Recently I had one of those days that I would have been happy to forgo.
While I was out visiting a friend our house was broken into. I came home to a damaged window, drawers that had been rummaged through, a missing laptop computer, and the results of the sickness the dog suffered (all over the floor) as a result of the poison the intruders gave her.
Break-ins are one of the common trials of missionary life, so they were something I was prepared for in the abstract, but the reality was a different matter. I stood there scared, feeling sick, utterly and emotionally hijacked.
By evening, the mess had been cleaned up, the police report given, and the window temporarily secured––all thanks to the help and support of great friends. As I lay sleeplessly in bed the thoughts came to me: We are here to serve these people, yet they violate our home. Why? Why wasn’t our house protected, LORD? Where were You?
Then came the thought, or was it a still, small voice…
What will you choose to believe about Me?
And really, isn’t that what our lives hinge on, what we choose to believe about our God, especially on those hard days or months or years that we would opt out of given the choice?
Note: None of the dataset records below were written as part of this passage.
Lemma zlen_perm {A} (l l' : list A) : l ≡ₚ l' -> zlen l = zlen l'.
Proof. intros Hp. unfold zlen. by rewrite (Permutation_length Hp). Qed.
(** The value of an entry that was just made. *)
Lemma fill_ok m m2 k v : table_ok (elementData m) -> elementCount m = zlen (entries m) -> k ∉ key <$> entries m ->
  table_ok (elementData m2) -> entries m2 ≡ₚ Entry k V0 (hashFunc k) :: entries m -> elementCount m2 = elementCount m + 1 -> loaded m2 ->
  map_ok (setValue k v m2) /\ contents (setValue k v m2) = <[k := v]> (contents m) /\ entries (setValue k v m2) ≡ₚ Entry k v (hashFunc k) :: entries m.
Proof.
  intros Ht Hc Hr Ht2 Hp2 Hc2 Hld2. destruct (setValue_ok m2 k v Ht2) as (Ht3 & E3 & Hv3); [rewrite Hp2; by left |].
  assert (Hp3 : entries (setValue k v m2) ≡ₚ Entry k v (hashFunc k) :: entries m).
  { rewrite E3, Hp2. cbn. unfold updated at 1. rewrite bool_decide_eq_true_2 by done. cbn. apply Permutation_skip. enough (updated k v <$> entries m = entries m) as -> by done. rewrite <- (list_fmap_id (entries m)) at 2.
    apply list_fmap_ext. intros i e He. unfold updated. rewrite bool_decide_eq_false_2; [done |]. intros <-. apply Hr. apply list_elem_of_fmap_2. by eapply list_elem_of_lookup_2. }
  split_and!; [split; [done | |] | | done].
  - change (elementCount m2 = zlen (entries (setValue k v m2))). rewrite Hc2, Hc, (zlen_perm _ _ Hp3). unfold zlen. cbn. lia.
  - unfold loaded, length, zlen in *. cbn. by rewrite length_map.
  - rewrite Hv3. assert (Hn2 : NoDup (key <$> entries m2)) by apply Ht2. apply map_eq. intros k'. destruct (decide (k = k')) as [<- |]; [by rewrite !lookup_insert_eq |].
    rewrite !lookup_insert_ne by done. apply option_eq. intros w. rewrite !lookup_contents by (done || apply Ht).
    split; intros (e & He & Hk' & Hw); exists e; (split; [|done]); [| rewrite Hp2; by right]. rewrite Hp2 in He. apply elem_of_cons in He as [-> | He]; [by cbn in Hk' | done].
Qed.
Lemma putImpl_ok m k v : map_ok m -> elementCount m < 2 ^ 29 ->
  exists m', putImpl hashFunc V0 k v m = Ok (bool_decide (is_Some (contents m !! k)), contents m !! k, m') /\ map_ok m' /\ contents m' = <[k := v]> (contents m) /\
    (contents m !! k = None -> modCount m' = to_s32 (modCount m + 1) /\ entries m' ≡ₚ Entry k v (hashFunc k) :: entries m).
Proof.
  intros [Ht Hc Hld] Hlen. unfold putImpl. destruct (findKeyEntry_ok m k Ht) as (r & -> & Hr). cbn [rbind]. destruct r as [e|].
  - destruct Hr as [He <-]. rewrite (contents_entry m e) by (done || apply Ht). destruct (setValue_ok m (key e) v Ht) as (Ht' & E & Hv); [by apply list_elem_of_fmap_2 |].
    eexists. split; [rewrite bool_decide_eq_true_2 by done; reflexivity |]. split_and!; [split; [done | |] | done | done].
    + rewrite E. cbn. unfold zlen. by rewrite length_fmap.
    + unfold loaded, length, zlen. cbn. by rewrite length_map.
  - rewrite (proj2 (lookup_contents_none m k) Hr). rewrite bool_decide_eq_false_2 by (by intros [? [=]]).
    unfold createHashedEntry. cbn [elementData touch]. destruct (push_ok (elementData m) (Entry k V0 (hashFunc k)) Ht) as (b & Eb & Es & Ht1 & Hl1 & Hp1); [done | done |].
    cbn [origKeyHash] in Eb, Es, Ht1, Hl1, Hp1. unfold length. rewrite Eb. cbn [rbind]. rewrite Es. cbn [rbind]. set (m1 := with_count _ _).
    assert (Hm1 : table_ok (elementData m1) /\ entries m1 ≡ₚ Entry k V0 (hashFunc k) :: entries m /\ elementCount m1 = elementCount m + 1 /\ modCount m1 = to_s32 (modCount m + 1) /\ loaded m1).
    { split_and!; [done.. |]. unfold loaded, length in *. cbn [m1 elementData loadFactor threshold with_count with_data touch]. by rewrite Hl1. }
    assert (Hl : length m1 = length m) by done. clearbody m1. clear Ht1 Hl1 Hp1 Es Eb b.
    assert (exists m2, (if threshold m1 <? elementCount m1 then rehash m1 else Ok m1) = Ok m2 /\ table_ok (elementData m2) /\ entries m2 ≡ₚ entries m1 /\ elementCount m2 = elementCount m1 /\ modCount m2 = modCount m1 /\ loaded m2)
      as (m2 & -> & Ht2 & Hp2 & Hc2 & Hmc2 & Hld2).
    { destruct Hm1 as (Ht1 & _ & Hc1 & _ & Hld1). destruct (Z.ltb_spec (threshold m1) (elementCount m1)) as [Hlt | _]; [|by exists m1]. destruct (rehash_to_ok m1 (length m1) Ht1) as (m2 & ? & ? & ? & ? & ? & ?).
      - split; [unfold length, zlen; lia |]. rewrite (proj2 Hld1) in Hlt. Z.div_mod_to_equations. lia.
      - exists m2. auto 10. }
    cbn [rbind]. destruct Hm1 as (_ & Hp1 & Hc1 & Hmc1 & _). rewrite Hp1 in Hp2. rewrite Hc1 in Hc2. rewrite Hmc1 in Hmc2. eexists. split; [reflexivity |].
    destruct (fill_ok m m2 k v Ht Hc Hr Ht2 Hp2 Hc2 Hld2) as (? & ? & ?). by split_and!.
Qed.
Lemma unchain_some k h (b : list (entry K V)) e b' : unchain k h b = Some (e, b') -> key e = k /\ exists l r, b = l ++ e :: r /\ b' = l ++ r.
Proof.
  revert b'. induction b as [|x b IH]; intros b'; cbn; [done |]. case_bool_decide; destruct (Z.eqb_spec (origKeyHash x) h); cbn.
  1: { intros [= -> ->]. split; [done |]. by exists [], b'. }
  all: destruct (unchain k h b) as [[y c]|]; cbn; intros [= -> <-]; destruct (IH c eq_refl) as (? & l & r & -> & ->); split; [done |]; by exists (x :: l), r.
Qed.
Lemma unchain_none k h (b : list (entry K V)) e : unchain k h b = None -> e ∈ b -> key e = k -> origKeyHash e <> h.
Proof.
  induction b as [|x b IH]; cbn; [by intros _ ?%elem_of_nil |]. intros Hu He Hk Hh. apply elem_of_cons in He as [-> | He].
  - by rewrite Hh, Z.eqb_refl, bool_decide_eq_true_2 in Hu.
  - eapply IH; [|done..]. revert Hu. destruct (_ && _); [done |]. by destruct (unchain k h b) as [[]|].
Qed.
(** The map without one entry of a bucket. *)
Definition without i (b : list (entry K V)) m : t K V := with_count (elementCount m - 1) (touch (with_data (<[i := b]> (elementData m)) m)).
Lemma without_ok m i l e r : map_ok m -> elementData m !! i = Some (l ++ e :: r) ->
  let m' := without i (l ++ r) m in map_ok m' /\ entries m ≡ₚ e :: entries m' /\ contents m' = delete (key e) (contents m).
Proof.
  intros [Ht Hc Hld] Hb m'. assert (Hp : entries m ≡ₚ e :: entries m').
  { unfold entries, m'. cbn. destruct (concat_insert _ _ _ (l ++ r) Hb) as (l1 & r1 & -> & ->). rewrite <- !app_assoc. cbn. by rewrite !Permutation_middle. }
  pose proof (ok_keys _ Ht) as Hn. fold (entries m) in Hn. pose proof Hn as Hn'. rewrite Hp in Hn'. apply NoDup_cons_1_1 in Hn' as Hnk. apply NoDup_cons_1_2 in Hn'.
  assert (Ht' : table_ok (elementData m')) by (eapply table_insert; [done | done | intros x Hx; left; revert Hx; rewrite !elem_of_app, elem_of_cons; tauto | exact Hn']).
  split_and!; [split; [done | |] | done |].
  - cbn [m' without with_count elementCount touch with_data]. rewrite Hc, (zlen_perm _ _ Hp). unfold zlen. cbn. lia.
  - unfold loaded, length, zlen in *. cbn. by rewrite length_insert.
  - apply map_eq. intros k'. apply option_eq. intros w. rewrite lookup_delete_Some, !lookup_contents by (done || apply Ht'). split.
    + intros (x & Hx & Hkx & Hw). split; [intros E; apply Hnk; rewrite E, <- Hkx; by apply list_elem_of_fmap_2 |]. exists x. split; [rewrite Hp; by right | done].
    + intros [Hne (x & Hx & Hkx & Hw)]. rewrite Hp in Hx. apply elem_of_cons in Hx as [-> | Hx]; [congruence |]. by exists x.
Qed.
Lemma removeEntry_ok m k : map_ok m ->
  exists r m', removeEntry hashFunc k m = Ok (r, m') /\ value <$> r = contents m !! k /\ map_ok m' /\ contents m' = delete k (contents m) /\
    match r with Some e => key e = k /\ entries m ≡ₚ e :: entries m' /\ modCount m' = to_s32 (modCount m + 1) | None => m' = m end.
Proof.
  intros Hm. pose proof (ok_table m Hm) as Ht. unfold removeEntry. destruct (bucket_in _ _ (table_index _ (hashFunc k) Ht)) as (b & Hb & E).
  unfold length. rewrite E. cbn [rbind]. destruct (unchain k (hashFunc k) b) as [[e b']|] eqn:Eu.
  - apply unchain_some in Eu as (<- & l & r & -> & ->). rewrite set_bucket_in by (by apply table_index). cbn [rbind].
    destruct (without_ok m _ l e r Hm Hb) as (Hm' & Hp & Hd). eexists (Some e), _. split; [reflexivity |]. split_and!; [| done | done | done | done | done].
    cbn. symmetry. apply contents_entry; [apply Ht |]. rewrite Hp. by left.
  - assert (Hnone : k ∉ key <$> entries m).
    { intros (e & -> & He)%list_elem_of_fmap. destruct (own_bucket _ (key e) e Ht He) as (b' & Hb' & Hin); [done |]. simplify_eq.
      apply (unchain_none _ _ _ e Eu); [done | done |]. by apply (ok_hash _ Ht). }
    apply lookup_contents_none in Hnone. exists None, m. by split_and!; [| | | rewrite delete_id | ].
Qed.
I lay in bed, I breathed, and I tried to let the truth of who God is wash over me. He is the God who never changes, never fails, is always in control, who, dare I say it, cares more about developing my character than making life easy because he loves me that much. He is the God who stays by me, stable in the midst of the storms that will always come.
But I have to choose to believe those things … I’m learning more about that through each up and down of life in Indonesia. The choice is mine, it’s everyone’s. Today I strive to choose peace, calm, and trust … and I hope the same for you.
Sarah, Thank you for sharing. We are praying for you, Chris and the other families. Your comment, “We are here to serve these people, yet they violate our home,” made me think of what God sees when we harm our bodies, and whan Jesus may have though when He cleared the Temple. And so we learn to love unconditionally and learn to pray for our enemies.